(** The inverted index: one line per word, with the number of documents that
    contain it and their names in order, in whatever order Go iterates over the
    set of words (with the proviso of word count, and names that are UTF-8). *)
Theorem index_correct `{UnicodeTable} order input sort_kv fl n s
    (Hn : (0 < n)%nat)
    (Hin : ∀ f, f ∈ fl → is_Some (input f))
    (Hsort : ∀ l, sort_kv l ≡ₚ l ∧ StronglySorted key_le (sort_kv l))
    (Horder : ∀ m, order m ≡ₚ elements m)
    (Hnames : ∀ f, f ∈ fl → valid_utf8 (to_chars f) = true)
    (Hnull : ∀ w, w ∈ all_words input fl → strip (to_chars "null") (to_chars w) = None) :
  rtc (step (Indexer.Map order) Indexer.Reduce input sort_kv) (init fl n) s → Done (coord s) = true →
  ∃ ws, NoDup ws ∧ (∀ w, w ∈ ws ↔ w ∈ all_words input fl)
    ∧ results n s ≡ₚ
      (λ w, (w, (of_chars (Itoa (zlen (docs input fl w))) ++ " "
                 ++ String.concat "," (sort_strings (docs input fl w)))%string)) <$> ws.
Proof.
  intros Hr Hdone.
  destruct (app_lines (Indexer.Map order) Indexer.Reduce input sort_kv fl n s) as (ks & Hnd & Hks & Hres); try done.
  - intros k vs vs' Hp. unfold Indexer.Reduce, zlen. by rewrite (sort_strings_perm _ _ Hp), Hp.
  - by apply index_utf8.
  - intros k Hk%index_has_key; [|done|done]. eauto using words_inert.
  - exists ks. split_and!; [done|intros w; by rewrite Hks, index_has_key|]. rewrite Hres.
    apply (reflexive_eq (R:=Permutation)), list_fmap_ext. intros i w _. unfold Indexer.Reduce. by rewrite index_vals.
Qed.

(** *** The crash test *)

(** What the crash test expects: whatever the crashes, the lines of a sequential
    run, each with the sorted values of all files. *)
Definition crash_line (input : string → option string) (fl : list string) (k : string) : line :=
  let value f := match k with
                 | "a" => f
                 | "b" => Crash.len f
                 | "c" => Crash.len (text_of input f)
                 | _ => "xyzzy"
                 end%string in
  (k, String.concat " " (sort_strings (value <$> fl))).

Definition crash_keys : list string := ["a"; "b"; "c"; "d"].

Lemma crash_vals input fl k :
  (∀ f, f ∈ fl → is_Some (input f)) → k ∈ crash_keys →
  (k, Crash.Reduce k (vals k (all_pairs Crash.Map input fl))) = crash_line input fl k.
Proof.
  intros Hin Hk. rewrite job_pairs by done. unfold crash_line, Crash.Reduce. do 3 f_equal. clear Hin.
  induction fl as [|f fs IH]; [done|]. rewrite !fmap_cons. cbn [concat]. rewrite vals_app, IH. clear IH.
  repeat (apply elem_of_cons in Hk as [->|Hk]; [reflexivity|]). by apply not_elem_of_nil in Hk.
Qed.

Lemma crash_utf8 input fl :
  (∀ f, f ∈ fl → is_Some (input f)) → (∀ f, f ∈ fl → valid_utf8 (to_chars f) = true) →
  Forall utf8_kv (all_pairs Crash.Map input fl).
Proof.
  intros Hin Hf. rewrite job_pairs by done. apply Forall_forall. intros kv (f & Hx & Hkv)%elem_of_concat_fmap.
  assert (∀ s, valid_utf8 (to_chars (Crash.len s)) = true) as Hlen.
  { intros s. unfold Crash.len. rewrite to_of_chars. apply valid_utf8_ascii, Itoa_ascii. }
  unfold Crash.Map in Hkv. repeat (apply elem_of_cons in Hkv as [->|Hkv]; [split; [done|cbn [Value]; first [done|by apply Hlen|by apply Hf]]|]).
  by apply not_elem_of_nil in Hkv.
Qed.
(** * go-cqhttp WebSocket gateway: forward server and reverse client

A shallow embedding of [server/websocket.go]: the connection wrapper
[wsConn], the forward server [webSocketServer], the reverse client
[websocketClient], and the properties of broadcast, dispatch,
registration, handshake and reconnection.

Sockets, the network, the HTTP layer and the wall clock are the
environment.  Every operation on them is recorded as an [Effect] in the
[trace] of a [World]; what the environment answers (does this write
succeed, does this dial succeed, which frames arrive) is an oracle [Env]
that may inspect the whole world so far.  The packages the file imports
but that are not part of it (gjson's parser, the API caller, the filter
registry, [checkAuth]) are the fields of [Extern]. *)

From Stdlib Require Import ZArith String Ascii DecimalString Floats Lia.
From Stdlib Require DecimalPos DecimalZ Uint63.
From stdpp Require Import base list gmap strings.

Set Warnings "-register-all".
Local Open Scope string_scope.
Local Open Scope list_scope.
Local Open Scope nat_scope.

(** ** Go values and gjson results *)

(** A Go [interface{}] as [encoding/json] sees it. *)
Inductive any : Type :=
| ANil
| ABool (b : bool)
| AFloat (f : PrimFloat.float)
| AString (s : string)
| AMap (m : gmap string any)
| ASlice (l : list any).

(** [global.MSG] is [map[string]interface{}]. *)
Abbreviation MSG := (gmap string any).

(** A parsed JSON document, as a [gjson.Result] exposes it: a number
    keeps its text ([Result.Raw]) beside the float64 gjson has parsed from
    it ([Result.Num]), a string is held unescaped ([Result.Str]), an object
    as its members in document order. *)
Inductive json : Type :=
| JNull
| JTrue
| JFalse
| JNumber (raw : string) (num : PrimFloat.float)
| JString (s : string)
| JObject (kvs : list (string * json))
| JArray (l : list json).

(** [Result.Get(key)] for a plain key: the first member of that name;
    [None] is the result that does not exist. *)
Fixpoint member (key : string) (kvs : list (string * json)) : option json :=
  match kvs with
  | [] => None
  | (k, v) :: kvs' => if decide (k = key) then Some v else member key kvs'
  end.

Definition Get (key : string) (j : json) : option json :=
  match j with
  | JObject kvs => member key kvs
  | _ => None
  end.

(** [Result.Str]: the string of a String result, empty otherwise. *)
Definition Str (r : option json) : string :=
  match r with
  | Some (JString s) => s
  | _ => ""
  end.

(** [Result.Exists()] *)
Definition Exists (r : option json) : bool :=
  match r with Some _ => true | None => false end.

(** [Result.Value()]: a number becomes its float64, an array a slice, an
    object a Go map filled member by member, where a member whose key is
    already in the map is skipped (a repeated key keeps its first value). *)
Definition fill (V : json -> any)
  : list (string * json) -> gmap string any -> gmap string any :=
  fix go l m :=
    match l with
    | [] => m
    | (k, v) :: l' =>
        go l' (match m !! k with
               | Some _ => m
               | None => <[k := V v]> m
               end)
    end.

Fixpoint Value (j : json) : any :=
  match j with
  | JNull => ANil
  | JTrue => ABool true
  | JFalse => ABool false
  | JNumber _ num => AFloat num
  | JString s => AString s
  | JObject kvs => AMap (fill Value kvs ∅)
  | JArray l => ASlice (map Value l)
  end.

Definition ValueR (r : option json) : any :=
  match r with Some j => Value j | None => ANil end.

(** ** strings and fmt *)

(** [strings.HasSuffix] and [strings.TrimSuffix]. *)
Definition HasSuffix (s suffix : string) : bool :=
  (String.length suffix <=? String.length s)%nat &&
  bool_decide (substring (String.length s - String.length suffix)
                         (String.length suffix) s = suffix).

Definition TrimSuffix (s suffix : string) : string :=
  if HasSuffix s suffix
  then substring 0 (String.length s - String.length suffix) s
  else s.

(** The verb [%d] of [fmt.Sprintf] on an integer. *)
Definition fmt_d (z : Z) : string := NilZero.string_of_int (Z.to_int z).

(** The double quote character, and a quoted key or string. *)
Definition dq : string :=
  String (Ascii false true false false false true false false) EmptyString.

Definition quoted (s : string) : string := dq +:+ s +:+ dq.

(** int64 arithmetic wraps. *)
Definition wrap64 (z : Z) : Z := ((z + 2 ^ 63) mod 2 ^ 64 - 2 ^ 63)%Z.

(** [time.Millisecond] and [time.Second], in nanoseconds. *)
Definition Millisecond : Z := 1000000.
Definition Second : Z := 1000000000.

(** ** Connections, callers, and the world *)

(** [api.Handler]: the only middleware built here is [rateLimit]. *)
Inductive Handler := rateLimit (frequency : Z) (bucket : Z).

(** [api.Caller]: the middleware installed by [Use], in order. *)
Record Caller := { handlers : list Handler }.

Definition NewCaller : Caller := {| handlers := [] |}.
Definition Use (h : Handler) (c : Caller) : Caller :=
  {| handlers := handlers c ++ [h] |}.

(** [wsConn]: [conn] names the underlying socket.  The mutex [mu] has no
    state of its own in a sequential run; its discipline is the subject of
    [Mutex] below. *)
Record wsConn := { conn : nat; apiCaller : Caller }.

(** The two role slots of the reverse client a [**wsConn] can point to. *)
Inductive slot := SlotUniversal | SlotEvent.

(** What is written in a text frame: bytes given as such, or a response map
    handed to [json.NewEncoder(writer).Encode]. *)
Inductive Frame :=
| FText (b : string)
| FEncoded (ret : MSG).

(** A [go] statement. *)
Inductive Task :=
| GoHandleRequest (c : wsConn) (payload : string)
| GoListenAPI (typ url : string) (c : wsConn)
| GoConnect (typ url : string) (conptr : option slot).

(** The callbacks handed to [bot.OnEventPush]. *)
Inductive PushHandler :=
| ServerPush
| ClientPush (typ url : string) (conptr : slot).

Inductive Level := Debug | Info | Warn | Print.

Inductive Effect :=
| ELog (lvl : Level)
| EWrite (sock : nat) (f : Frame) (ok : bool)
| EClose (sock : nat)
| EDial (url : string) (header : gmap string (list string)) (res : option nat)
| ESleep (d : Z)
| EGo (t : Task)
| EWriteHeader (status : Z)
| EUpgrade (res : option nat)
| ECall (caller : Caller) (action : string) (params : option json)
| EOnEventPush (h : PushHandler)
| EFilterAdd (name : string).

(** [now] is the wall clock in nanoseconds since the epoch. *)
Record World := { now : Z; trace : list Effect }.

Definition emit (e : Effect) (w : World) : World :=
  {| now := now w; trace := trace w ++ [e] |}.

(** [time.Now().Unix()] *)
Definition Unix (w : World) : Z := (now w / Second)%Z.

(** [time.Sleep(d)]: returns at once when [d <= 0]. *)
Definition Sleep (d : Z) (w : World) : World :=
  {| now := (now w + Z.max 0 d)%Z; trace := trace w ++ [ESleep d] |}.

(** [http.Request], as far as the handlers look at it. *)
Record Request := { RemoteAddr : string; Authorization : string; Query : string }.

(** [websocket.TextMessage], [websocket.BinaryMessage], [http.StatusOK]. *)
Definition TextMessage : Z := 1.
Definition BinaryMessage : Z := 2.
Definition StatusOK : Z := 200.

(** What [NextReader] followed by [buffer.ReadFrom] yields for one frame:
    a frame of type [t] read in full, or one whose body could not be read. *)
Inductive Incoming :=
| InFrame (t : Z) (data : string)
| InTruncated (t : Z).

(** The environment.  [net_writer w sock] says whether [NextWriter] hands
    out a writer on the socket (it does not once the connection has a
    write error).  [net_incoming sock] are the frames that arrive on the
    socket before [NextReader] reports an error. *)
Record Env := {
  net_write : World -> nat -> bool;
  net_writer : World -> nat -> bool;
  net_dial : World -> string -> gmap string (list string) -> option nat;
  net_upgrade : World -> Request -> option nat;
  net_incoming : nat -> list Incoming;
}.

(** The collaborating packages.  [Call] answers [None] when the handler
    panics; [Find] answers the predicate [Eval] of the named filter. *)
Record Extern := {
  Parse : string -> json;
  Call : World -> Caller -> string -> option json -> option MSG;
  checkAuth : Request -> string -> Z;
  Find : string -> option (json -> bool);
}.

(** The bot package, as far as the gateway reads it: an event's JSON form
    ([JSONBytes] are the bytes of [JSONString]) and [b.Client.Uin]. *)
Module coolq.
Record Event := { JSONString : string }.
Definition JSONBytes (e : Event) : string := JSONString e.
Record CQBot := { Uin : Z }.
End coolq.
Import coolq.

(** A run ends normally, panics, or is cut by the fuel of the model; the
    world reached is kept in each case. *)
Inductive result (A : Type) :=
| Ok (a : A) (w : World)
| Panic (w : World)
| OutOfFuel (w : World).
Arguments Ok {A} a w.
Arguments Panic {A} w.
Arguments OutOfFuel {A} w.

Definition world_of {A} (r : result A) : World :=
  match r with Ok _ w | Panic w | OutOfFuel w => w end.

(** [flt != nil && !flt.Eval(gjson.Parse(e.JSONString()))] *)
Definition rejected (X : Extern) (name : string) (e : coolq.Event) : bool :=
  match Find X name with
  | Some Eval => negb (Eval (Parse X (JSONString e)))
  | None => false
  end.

++++

Some lines above may hold the word "Scope"; say how many do, giving nothing besides the number.

__Expected output__:
3